As it stands, Jacksonville residents soon will get chances to vote both for higher taxes and lower taxes, on the same ballot.
In November, they will decide upon whether to quintuple the homestead exemption for property taxes, which would mean a substantial savings for many homeowners.
They also will decide whether to increase property taxes for schools. Using slick semantics, proponents are saying it is not a tax increase because it extends a tax that is expiring … but it is.
Much has been said about the tax relief via the homestead exemption – which, incidentally, would not affect the schools – but the school tax needs a thorough vetting as well.
First, it is sizeable. It would be $300 on a home with a taxable value of $300,000.
Secondly, it is using non-recurring funds to pay for a recurring expense. That’s bad bookkeeping in anybody’s book.
Much will be said from the left about the need to pay teachers higher salaries. (Even though what someone earns is no one else’s business.)

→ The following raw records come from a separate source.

(* ===== verification/CallFilters.v ===== *)
(** * What calls and locations a runtime accepts

    [runtime/mandala/src/lib.rs] and [runtime/karura/src/lib.rs]: the filter of
    all calls, the types of proxies, and the locations of currencies on other
    chains.  [Call] is made by [construct_runtime] from the pallets: here it is
    the pallet and the name of its function, which is all that the filters read. *)
From S2P Require Import Prelude Primitives.

(** ** Calls *)
(** The pallets of [construct_runtime] that have calls *)
Inductive Pallet :=
  | System | Timestamp | Scheduler
  | Balances | Currencies | Vesting | TransactionPayment
  | Treasury | Bounties | Tips
  | Utility | Multisig | Recovery | Proxy | Indices | GraduallyUpdate
  | GeneralCouncil | GeneralCouncilMembership | FinancialCouncil | FinancialCouncilMembership
  | HomaCouncil | HomaCouncilMembership | TechnicalCommittee | TechnicalCommitteeMembership
  | Authority | ElectionsPhragmen | Democracy
  | AcalaOracle | OperatorMembershipAcala | BandOracle | OperatorMembershipBand
  | Auction | Rewards | Prices | Dex
  | AuctionManager | Loans | Honzon | CdpTreasury | CdpEngine | EmergencyShutdown
  | Homa | NomineesElection | StakingPool | PolkadotBridge | HomaValidatorListModule
  | Incentives | NFT | AirDrop
  | RenVmBridge | ChainBridge | ChainSafeTransfer | Starport
  | ParachainSystem | XcmpQueue | PolkadotXcm | DmpQueue | XTokens
  | EVM | EvmAccounts
  | Authorship | CollatorSelection | Session | Sudo.
#[export] Instance Pallet_eq_dec : EqDecision Pallet.
Proof. solve_decision. Defined.
Record Call := mkCall { pallet : Pallet; function : string }.
Definition is_call (p : Pallet) (f : string) (c : Call) : bool := bool_decide (pallet c = p) && bool_decide (function c = f).
Definition of_pallets (ps : list Pallet) (c : Call) : bool := bool_decide (pallet c ∈ ps).

(** [BaseCallFilter] of Mandala and of Karura *)
Definition filter_calls (c : Call) : bool := negb (is_call Democracy "propose" c).
Definition karura_filter_calls (c : Call) : bool := of_pallets
  [ System; Timestamp; ParachainSystem; Scheduler; Utility; Multisig; Proxy; Sudo;
    Authority; GeneralCouncil; GeneralCouncilMembership; FinancialCouncil; FinancialCouncilMembership;
    HomaCouncil; HomaCouncilMembership; TechnicalCommittee; TechnicalCommitteeMembership;
    AcalaOracle; OperatorMembershipAcala; Democracy ] c.

(** ** Types of proxies *)
Inductive ProxyType := Any | CancelProxy | NonTransfer | Governance | Staking.
#[export] Instance ProxyType_eq_dec : EqDecision ProxyType.
Proof. solve_decision. Defined.
Definition proxy_default : ProxyType := Any.
(** The list of [NonTransfer], less the two functions of [Vesting] *)
Definition non_transfer : list Pallet :=
  [ System; Timestamp; Scheduler; Utility; Multisig; Proxy;
    TransactionPayment; Treasury; Bounties; Tips; ParachainSystem; Authorship; CollatorSelection; Session;
    Indices; GraduallyUpdate; Authority; ElectionsPhragmen;
    GeneralCouncil; GeneralCouncilMembership; FinancialCouncil; FinancialCouncilMembership;
    HomaCouncil; HomaCouncilMembership; TechnicalCommittee; TechnicalCommitteeMembership;
    AcalaOracle; OperatorMembershipAcala; BandOracle; OperatorMembershipBand;
    Auction; Rewards; Prices; Dex; AuctionManager; Loans; Honzon; CdpTreasury; CdpEngine; EmergencyShutdown;
    Homa; NomineesElection; StakingPool; PolkadotBridge; HomaValidatorListModule;
    Incentives; AirDrop; EvmAccounts ].
Definition proxy_filter (self : ProxyType) (c : Call) : bool :=
  match self with
  | Any => true
  | CancelProxy => is_call Proxy "reject_announcement" c
  | NonTransfer => of_pallets non_transfer c || is_call Vesting "claim" c || is_call Vesting "update_vesting_schedules" c
  | Governance => of_pallets [Authority; GeneralCouncil; FinancialCouncil; HomaCouncil; TechnicalCommittee; Treasury; Bounties; Tips; Utility] c
  | Staking => of_pallets [CollatorSelection; Session; Utility] c
  end.
Definition is_superset (self o : ProxyType) : bool :=
  if bool_decide (self = o) then true else
  match self, o with
  | Any, _ => true
  | _, Any => false
  | NonTransfer, _ => true
  | _, _ => false
  end.

(** Karura and Acala know two types, and another order. *)
Inductive KaruraProxyType := KaruraAny | KaruraCancelProxy.
Definition karura_proxy_filter (self : KaruraProxyType) (c : Call) : bool :=
  match self with KaruraAny => true | KaruraCancelProxy => is_call Proxy "reject_announcement" c end.
Definition karura_is_superset (self o : KaruraProxyType) : bool :=
  match self, o with KaruraAny, _ => true | _, _ => false end.

(** ** Locations of currencies *)
Inductive NetworkId := AnyNetwork | OtherNetwork (n : Z).
(** The junctions of the XCM crate that are read, and the others *)
Inductive Junction :=
  | Parent
  | Parachain (id : Z)
  | GeneralKey (key : list Z)
  | AccountId32 (network : NetworkId) (id : AccountId)
  | OtherJunction (n : Z).
(** [X1] to [X8] as the list of their junctions *)
Abbreviation MultiLocation := (list Junction).
Inductive MultiAsset := ConcreteFungible (id : MultiLocation) (amount : Z) | OtherAsset.

(** The codec of [parity-scale-codec]: decoding reads what encoding wrote and
    leaves the rest. *)
Class CurrencyCodec := { encode : CurrencyId -> list Z; decode : list Z -> option CurrencyId }.
Class CurrencyCodecLaws `{CurrencyCodec} : Prop := { decode_encode c rest : decode (encode c ++ rest) = Some c }.

(** The currencies a chain exchanges: the one of the relay chain, and its own *)
Record CrossChain := mkCross { relay_token : TokenSymbol; own_tokens : list TokenSymbol }.
Definition mandala_cross : CrossChain := mkCross DOT [ACA; AUSD; LDOT; RENBTC].
Definition karura_cross : CrossChain := mkCross KSM [KAR; KUSD; LKSM; RENBTC].

Section Locations.
Context `{CurrencyCodec} (ParachainInfo : Z) (chain : CrossChain).
Definition native_currency_location (id : CurrencyId) : MultiLocation := [Parent; Parachain ParachainInfo; GeneralKey (encode id)].
Definition currency_location (id : CurrencyId) : option MultiLocation :=
  match id with
  | Token s => if bool_decide (s = relay_token chain) then Some [Parent]
               else if bool_decide (s ∈ own_tokens chain) then Some (native_currency_location id) else None
  | _ => None
  end.
Definition location_currency (location : MultiLocation) : option CurrencyId :=
  match location with
  | [Parent] => Some (Token (relay_token chain))
  | [Parent; Parachain id; GeneralKey key] =>
      if id =? ParachainInfo then
        match decode key with
        | Some (Token s) => if bool_decide (s ∈ own_tokens chain) then Some (Token s) else None
        | _ => None
        end
      else None
  | _ => None
  end.
Definition asset_currency (asset : MultiAsset) : option CurrencyId :=
  match asset with ConcreteFungible id _ => location_currency id | OtherAsset => None end.
Definition account_location (account : AccountId) : MultiLocation := [AccountId32 AnyNetwork account].

Context `{!CurrencyCodecLaws} (separate : relay_token chain ∉ own_tokens chain).
(** A currency of the chain, with its location *)
Definition exchanged (id : CurrencyId) : Prop := id = Token (relay_token chain) \/ exists s, id = Token s /\ s ∈ own_tokens chain.
Lemma currency_location_exchanged id : is_Some (currency_location id) <-> exchanged id.
Proof.
  unfold exchanged. destruct id as [s| | |]; cbn; [|split; [by intros []|naive_solver]..].
  repeat case_bool_decide; (split; [naive_solver|]); intros [?|(? & [= <-] & ?)]; naive_solver.
Qed.
Lemma decode_encode_nil c : decode (encode c) = Some c.
Proof. rewrite <- (app_nil_r (encode c)). apply decode_encode. Qed.
Lemma location_of_location id l : currency_location id = Some l -> location_currency l = Some id.
Proof.
  destruct id as [s| | |]; cbn; [|done..]. case_bool_decide as Hr; [intros [= <-]; cbn; congruence|].
  case_bool_decide as Ho; [|done]. intros [= <-]. cbn. rewrite Z.eqb_refl, decode_encode_nil. by rewrite bool_decide_eq_true_2.
Qed.
Lemma location_currency_exchanged l id : location_currency l = Some id -> exchanged id.
Proof.
  unfold exchanged, location_currency. destruct l as [|[] [|[] [|[] [|]]]]; try done; [naive_solver|].
  destruct (_ =? _); [|done]. destruct (decode _) as [[s| | |]|]; try done. case_bool_decide; [|done]. intros [= <-]. eauto.
Qed.

(** A location and a currency of another chain stand for each other: the
    currencies that have a location are the token of the relay chain and the
    four of this chain, the location of each reads back as it, no two share one,
    and whatever location is read, the currency it gives is one of these. *)
Theorem locations_roundtrip :
  (forall id, is_Some (currency_location id) <-> exchanged id) /\
  (forall id l, currency_location id = Some l -> location_currency l = Some id) /\
  (forall id id' l, currency_location id = Some l -> currency_location id' = Some l -> id = id') /\
  (forall l id, location_currency l = Some id -> exists l', currency_location id = Some l' /\ location_currency l' = Some id).
Proof.
  split_and!; [apply currency_location_exchanged|apply location_of_location|..].
  - intros id id' l H1%location_of_location H2%location_of_location. congruence.
  - intros l id Hl%location_currency_exchanged. apply currency_location_exchanged in Hl as [l' Hl'].
    exists l'. eauto using location_of_location.
Qed.
(** The codec leaves what follows a currency, so a key may have any bytes after
    it: reading is not one to one. *)
Theorem key_with_rest s rest : s ∈ own_tokens chain ->
  location_currency [Parent; Parachain ParachainInfo; GeneralKey (encode (Token s) ++ rest)] = Some (Token s).
Proof. intros Hs. cbn. rewrite Z.eqb_refl, decode_encode. by rewrite bool_decide_eq_true_2. Qed.
End Locations.

(** ** The order of proxies *)
(** Calls that tell the types apart *)
Definition tell_apart : list Call :=
  [mkCall Balances "transfer"; mkCall Proxy "reject_announcement"; mkCall Authority "dispatch_as"; mkCall Session "set_keys"; mkCall Utility "batch"; mkCall System "remark"].
(** One type of proxy of Mandala counts as wider than another exactly when it
    lets through every call that the other does; the order is never too generous
    and misses nothing. *)
Theorem proxy_order_is_inclusion p q :
  is_superset p q = true <-> forall c, proxy_filter q c = true -> proxy_filter p c = true.
Proof.
  split.
  - assert (Hin : forall a b c, forallb (fun x => bool_decide (x ∈ b)) a = true -> of_pallets a c = true -> of_pallets b c = true).
    { unfold of_pallets. intros a b c Ha Hc%bool_decide_eq_true. apply bool_decide_eq_true.
      rewrite forallb_forall in Ha. by eapply bool_decide_eq_true, Ha, list_elem_of_In. }
    intros Hs c Hq. destruct p, q; try done; cbn [proxy_filter] in *.
    + apply andb_true_iff in Hq as [Hp%bool_decide_eq_true _]. apply orb_true_iff; left. apply orb_true_iff; left.
      unfold of_pallets. rewrite Hp. reflexivity.
    + apply orb_true_iff; left. apply orb_true_iff; left. revert Hq. by apply Hin.
    + apply orb_true_iff; left. apply orb_true_iff; left. revert Hq. by apply Hin.
  - intros Hc. assert (Hall : forallb (fun c => implb (proxy_filter q c) (proxy_filter p c)) tell_apart = true).
    { apply forallb_forall. intros c _. specialize (Hc c). destruct (proxy_filter q c); [by rewrite Hc|done]. }
    destruct p, q; try reflexivity; vm_compute in Hall; discriminate.
Qed.
(** Karura's order is sound, but a proxy that only cancels is not even as wide as
    itself. *)
Theorem karura_order_sound p q c : karura_is_superset p q = true -> karura_proxy_filter q c = true -> karura_proxy_filter p c = true.
Proof. by destruct p. Qed.
Theorem karura_order_irreflexive : karura_is_superset KaruraCancelProxy KaruraCancelProxy = false.
Proof. done. Qed.
(** No type but [Any] lets a transfer of balances, currencies or tokens through,
    nor a vested one. *)
Theorem only_any_transfers p c : pallet c ∈ [Balances; Currencies; XTokens; NFT; EVM; ChainSafeTransfer; RenVmBridge; Starport] \/ is_call Vesting "vested_transfer" c = true ->
  proxy_filter p c = true -> p = Any.
Proof.
  destruct c as [pal f]. intros Hc Hf. destruct p; [done|exfalso..];
  (destruct Hc as [Hc|Hc]; [|apply andb_true_iff in Hc as [Hc%bool_decide_eq_true Hg%bool_decide_eq_true]; cbn in Hc, Hg; subst; by vm_compute in Hf]);
  cbn in Hc; unfold proxy_filter, is_call, of_pallets in Hf; cbn [pallet function] in Hf;
  repeat (apply elem_of_cons in Hc as [->|Hc]; [by vm_compute in Hf|]); by apply elem_of_nil in Hc.
Qed.

(** ** A codec: the number of a currency *)
#[export] Instance sample_codec : CurrencyCodec := {
  encode c := [Zpos (countable.encode c)];
  decode l := match l with Zpos p :: _ => countable.decode p | _ => None end }.
#[export] Instance sample_codec_laws : CurrencyCodecLaws.
Proof. constructor. intros c rest. cbn. apply countable.decode_encode. Qed.
Lemma locations_roundtrip_witness :
  currency_location 1000 karura_cross (Token KSM) = Some [Parent] /\
  currency_location 1000 karura_cross (Token ACA) = None /\
  (forall id l, currency_location 1000 karura_cross id = Some l -> location_currency 1000 karura_cross l = Some id).
Proof.
  split; [reflexivity|]. split; [reflexivity|]. apply (locations_roundtrip 1000 karura_cross). by apply (bool_decide_unpack _).
Defined.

Most of the chatter from the left can be discounted. It is standard Democrat fare. It is based, although they won’t admit it, on the fact that teacher unions are a financial arm of the Democrat Party. Money spent on teacher salaries means more cash to finance Democrat politicians.
For Democrats, it’s all about the bucks.
Teachers in Duval County aren’t starving. The median salary is $53,500. That means half the teachers earn more than that amount.
In addition, they have a 196-day contract and generous benefits such as vacation, retirement and health care as part of their compensation.
The median salary puts Duval firmly in the top third among Florida school districts. Only 20 counties had a higher median salary in 2024-25, according to the state Dept. of Education.
Also, the salary is within a few dollars of the average for teachers nationwide, according to salary.com.
An expense that you have every year should be paid with revenue you have every year, not one the voters have to keep giving you as a bonus, over and above what they already owe.
Eye on Jacksonville suspects that more people would be willing to boost teacher salaries if teachers were paid like most other workers – based on performance. But that’s another issue altogether that we will explore later.